▶ _PROBLEM REQUIREMENTS_
In the entries below, every line with the string "Hset" is to be reported.

#### EXTRACTED ENTRIES ####

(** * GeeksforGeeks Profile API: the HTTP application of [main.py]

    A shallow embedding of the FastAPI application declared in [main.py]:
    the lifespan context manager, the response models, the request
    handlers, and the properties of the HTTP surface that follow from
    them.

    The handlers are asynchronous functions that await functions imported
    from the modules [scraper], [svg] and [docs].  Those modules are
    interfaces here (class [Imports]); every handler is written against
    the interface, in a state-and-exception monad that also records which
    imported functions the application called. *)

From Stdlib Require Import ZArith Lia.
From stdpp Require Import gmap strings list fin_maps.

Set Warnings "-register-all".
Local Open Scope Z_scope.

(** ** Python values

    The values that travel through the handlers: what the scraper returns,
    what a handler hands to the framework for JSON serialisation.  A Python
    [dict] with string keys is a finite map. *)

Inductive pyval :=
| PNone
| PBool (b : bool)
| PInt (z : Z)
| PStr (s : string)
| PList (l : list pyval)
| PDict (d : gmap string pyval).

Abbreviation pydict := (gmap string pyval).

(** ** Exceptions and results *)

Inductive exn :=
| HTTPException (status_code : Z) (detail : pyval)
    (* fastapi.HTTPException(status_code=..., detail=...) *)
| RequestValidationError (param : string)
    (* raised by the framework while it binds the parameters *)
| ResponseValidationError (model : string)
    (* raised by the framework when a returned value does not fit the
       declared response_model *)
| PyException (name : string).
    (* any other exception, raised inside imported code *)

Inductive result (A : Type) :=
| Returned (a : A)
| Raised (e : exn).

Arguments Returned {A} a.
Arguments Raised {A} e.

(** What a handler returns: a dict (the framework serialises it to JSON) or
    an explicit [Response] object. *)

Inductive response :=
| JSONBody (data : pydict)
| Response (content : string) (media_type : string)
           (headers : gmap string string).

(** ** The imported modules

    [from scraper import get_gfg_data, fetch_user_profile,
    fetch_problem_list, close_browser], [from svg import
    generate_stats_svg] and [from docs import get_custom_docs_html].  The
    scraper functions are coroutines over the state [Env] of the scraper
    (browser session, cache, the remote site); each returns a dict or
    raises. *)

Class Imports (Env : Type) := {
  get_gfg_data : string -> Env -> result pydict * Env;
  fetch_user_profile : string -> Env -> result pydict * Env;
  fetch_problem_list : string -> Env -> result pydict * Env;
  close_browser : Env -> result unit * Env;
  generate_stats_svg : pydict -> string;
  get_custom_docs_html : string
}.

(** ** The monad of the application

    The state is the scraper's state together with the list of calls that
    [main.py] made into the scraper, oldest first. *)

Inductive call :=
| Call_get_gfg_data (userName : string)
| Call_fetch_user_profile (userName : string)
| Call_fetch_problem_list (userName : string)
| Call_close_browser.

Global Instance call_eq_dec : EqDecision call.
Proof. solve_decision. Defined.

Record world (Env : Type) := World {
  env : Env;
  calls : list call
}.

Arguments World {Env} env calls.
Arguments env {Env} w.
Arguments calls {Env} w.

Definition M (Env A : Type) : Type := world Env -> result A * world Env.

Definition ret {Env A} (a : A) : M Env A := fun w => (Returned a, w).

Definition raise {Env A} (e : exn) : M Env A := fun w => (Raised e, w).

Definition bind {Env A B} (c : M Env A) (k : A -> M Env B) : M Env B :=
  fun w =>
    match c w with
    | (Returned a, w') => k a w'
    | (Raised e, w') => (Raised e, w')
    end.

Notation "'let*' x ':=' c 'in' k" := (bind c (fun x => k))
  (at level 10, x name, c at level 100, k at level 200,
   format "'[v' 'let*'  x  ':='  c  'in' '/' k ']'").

####
#### EXTRACTED ENTRIES ####

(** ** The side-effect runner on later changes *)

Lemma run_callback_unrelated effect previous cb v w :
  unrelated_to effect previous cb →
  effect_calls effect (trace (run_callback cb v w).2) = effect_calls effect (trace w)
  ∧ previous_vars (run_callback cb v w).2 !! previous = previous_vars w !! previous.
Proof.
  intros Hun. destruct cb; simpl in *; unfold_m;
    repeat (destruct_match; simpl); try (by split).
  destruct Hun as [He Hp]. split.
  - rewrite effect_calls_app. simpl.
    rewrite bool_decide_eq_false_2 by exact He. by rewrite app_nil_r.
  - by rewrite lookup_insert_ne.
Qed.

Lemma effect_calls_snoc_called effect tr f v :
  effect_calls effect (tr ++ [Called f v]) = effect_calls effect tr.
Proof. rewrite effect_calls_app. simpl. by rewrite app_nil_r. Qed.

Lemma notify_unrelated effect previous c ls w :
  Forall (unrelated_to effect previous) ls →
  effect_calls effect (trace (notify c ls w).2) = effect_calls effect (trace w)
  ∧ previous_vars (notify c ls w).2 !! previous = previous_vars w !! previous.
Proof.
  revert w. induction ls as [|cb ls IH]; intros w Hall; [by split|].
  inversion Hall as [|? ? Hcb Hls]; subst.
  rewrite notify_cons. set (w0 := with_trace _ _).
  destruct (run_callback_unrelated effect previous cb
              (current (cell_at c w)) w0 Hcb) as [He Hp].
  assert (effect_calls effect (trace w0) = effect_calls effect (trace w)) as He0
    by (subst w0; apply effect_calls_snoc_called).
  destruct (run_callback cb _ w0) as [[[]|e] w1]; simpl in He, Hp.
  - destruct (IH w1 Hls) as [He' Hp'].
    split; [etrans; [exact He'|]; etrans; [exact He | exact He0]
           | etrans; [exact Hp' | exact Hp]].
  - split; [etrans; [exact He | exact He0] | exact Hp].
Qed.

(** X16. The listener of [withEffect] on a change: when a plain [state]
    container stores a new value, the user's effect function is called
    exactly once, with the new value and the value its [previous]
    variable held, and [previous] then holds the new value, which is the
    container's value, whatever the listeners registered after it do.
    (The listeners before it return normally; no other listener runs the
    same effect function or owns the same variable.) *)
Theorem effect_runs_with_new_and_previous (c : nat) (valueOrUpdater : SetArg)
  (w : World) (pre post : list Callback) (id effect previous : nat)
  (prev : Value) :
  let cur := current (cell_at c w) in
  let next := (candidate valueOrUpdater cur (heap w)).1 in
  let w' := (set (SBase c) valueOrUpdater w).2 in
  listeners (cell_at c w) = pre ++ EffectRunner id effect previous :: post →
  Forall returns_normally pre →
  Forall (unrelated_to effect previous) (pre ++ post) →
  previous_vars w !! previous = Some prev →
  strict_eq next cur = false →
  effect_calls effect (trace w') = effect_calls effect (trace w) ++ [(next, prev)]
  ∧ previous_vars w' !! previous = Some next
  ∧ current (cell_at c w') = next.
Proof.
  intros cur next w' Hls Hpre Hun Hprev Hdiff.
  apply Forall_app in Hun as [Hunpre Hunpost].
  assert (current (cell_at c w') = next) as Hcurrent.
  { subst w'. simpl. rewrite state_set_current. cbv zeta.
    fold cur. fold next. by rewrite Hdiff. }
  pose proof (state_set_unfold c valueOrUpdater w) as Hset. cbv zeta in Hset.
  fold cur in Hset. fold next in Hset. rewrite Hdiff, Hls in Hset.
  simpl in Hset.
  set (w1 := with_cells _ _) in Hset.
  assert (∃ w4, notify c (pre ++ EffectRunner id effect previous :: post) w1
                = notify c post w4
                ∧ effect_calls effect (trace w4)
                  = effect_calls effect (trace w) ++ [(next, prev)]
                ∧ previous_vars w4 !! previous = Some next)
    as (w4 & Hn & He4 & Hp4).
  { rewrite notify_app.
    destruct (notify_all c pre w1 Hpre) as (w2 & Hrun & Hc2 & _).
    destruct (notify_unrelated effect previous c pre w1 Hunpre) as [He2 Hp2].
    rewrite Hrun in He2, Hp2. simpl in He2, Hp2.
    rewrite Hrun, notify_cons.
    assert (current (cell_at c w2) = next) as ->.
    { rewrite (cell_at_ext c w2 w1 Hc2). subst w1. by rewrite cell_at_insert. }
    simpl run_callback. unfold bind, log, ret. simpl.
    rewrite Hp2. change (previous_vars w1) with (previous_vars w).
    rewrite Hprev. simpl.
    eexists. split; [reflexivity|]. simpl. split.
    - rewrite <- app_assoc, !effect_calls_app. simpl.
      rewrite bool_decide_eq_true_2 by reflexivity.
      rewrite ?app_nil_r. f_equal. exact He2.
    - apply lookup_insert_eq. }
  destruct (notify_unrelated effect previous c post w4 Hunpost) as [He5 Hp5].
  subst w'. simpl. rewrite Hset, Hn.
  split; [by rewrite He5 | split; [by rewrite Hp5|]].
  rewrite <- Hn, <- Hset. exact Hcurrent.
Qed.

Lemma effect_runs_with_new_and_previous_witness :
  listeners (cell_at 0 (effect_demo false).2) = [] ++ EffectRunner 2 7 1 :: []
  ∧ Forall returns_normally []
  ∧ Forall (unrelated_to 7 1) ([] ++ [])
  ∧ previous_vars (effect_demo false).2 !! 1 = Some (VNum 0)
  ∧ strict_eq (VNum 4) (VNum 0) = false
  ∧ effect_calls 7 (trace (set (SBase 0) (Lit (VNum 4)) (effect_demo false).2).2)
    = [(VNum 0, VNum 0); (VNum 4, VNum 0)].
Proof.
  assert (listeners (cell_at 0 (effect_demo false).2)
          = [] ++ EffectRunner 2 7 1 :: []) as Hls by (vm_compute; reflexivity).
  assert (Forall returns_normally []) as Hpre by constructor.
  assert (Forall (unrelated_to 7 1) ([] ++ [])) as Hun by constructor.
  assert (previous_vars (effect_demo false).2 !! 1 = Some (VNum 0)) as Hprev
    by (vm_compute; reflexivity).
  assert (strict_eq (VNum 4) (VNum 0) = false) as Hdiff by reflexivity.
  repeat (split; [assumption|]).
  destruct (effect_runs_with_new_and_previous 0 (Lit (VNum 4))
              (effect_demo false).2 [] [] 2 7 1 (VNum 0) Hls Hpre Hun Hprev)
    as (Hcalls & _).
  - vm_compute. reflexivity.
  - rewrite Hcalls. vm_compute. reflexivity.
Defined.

####

▶ _TASK SOLUTION_
  pose proof (state_set_unfold c valueOrUpdater w) as Hset. cbv zeta in Hset.
  fold cur in Hset. fold next in Hset. rewrite Hdiff, Hls in Hset.
  simpl in Hset.
  set (w1 := with_cells _ _) in Hset.
  subst w'. simpl. rewrite Hset, Hn.
  rewrite <- Hn, <- Hset. exact Hcurrent.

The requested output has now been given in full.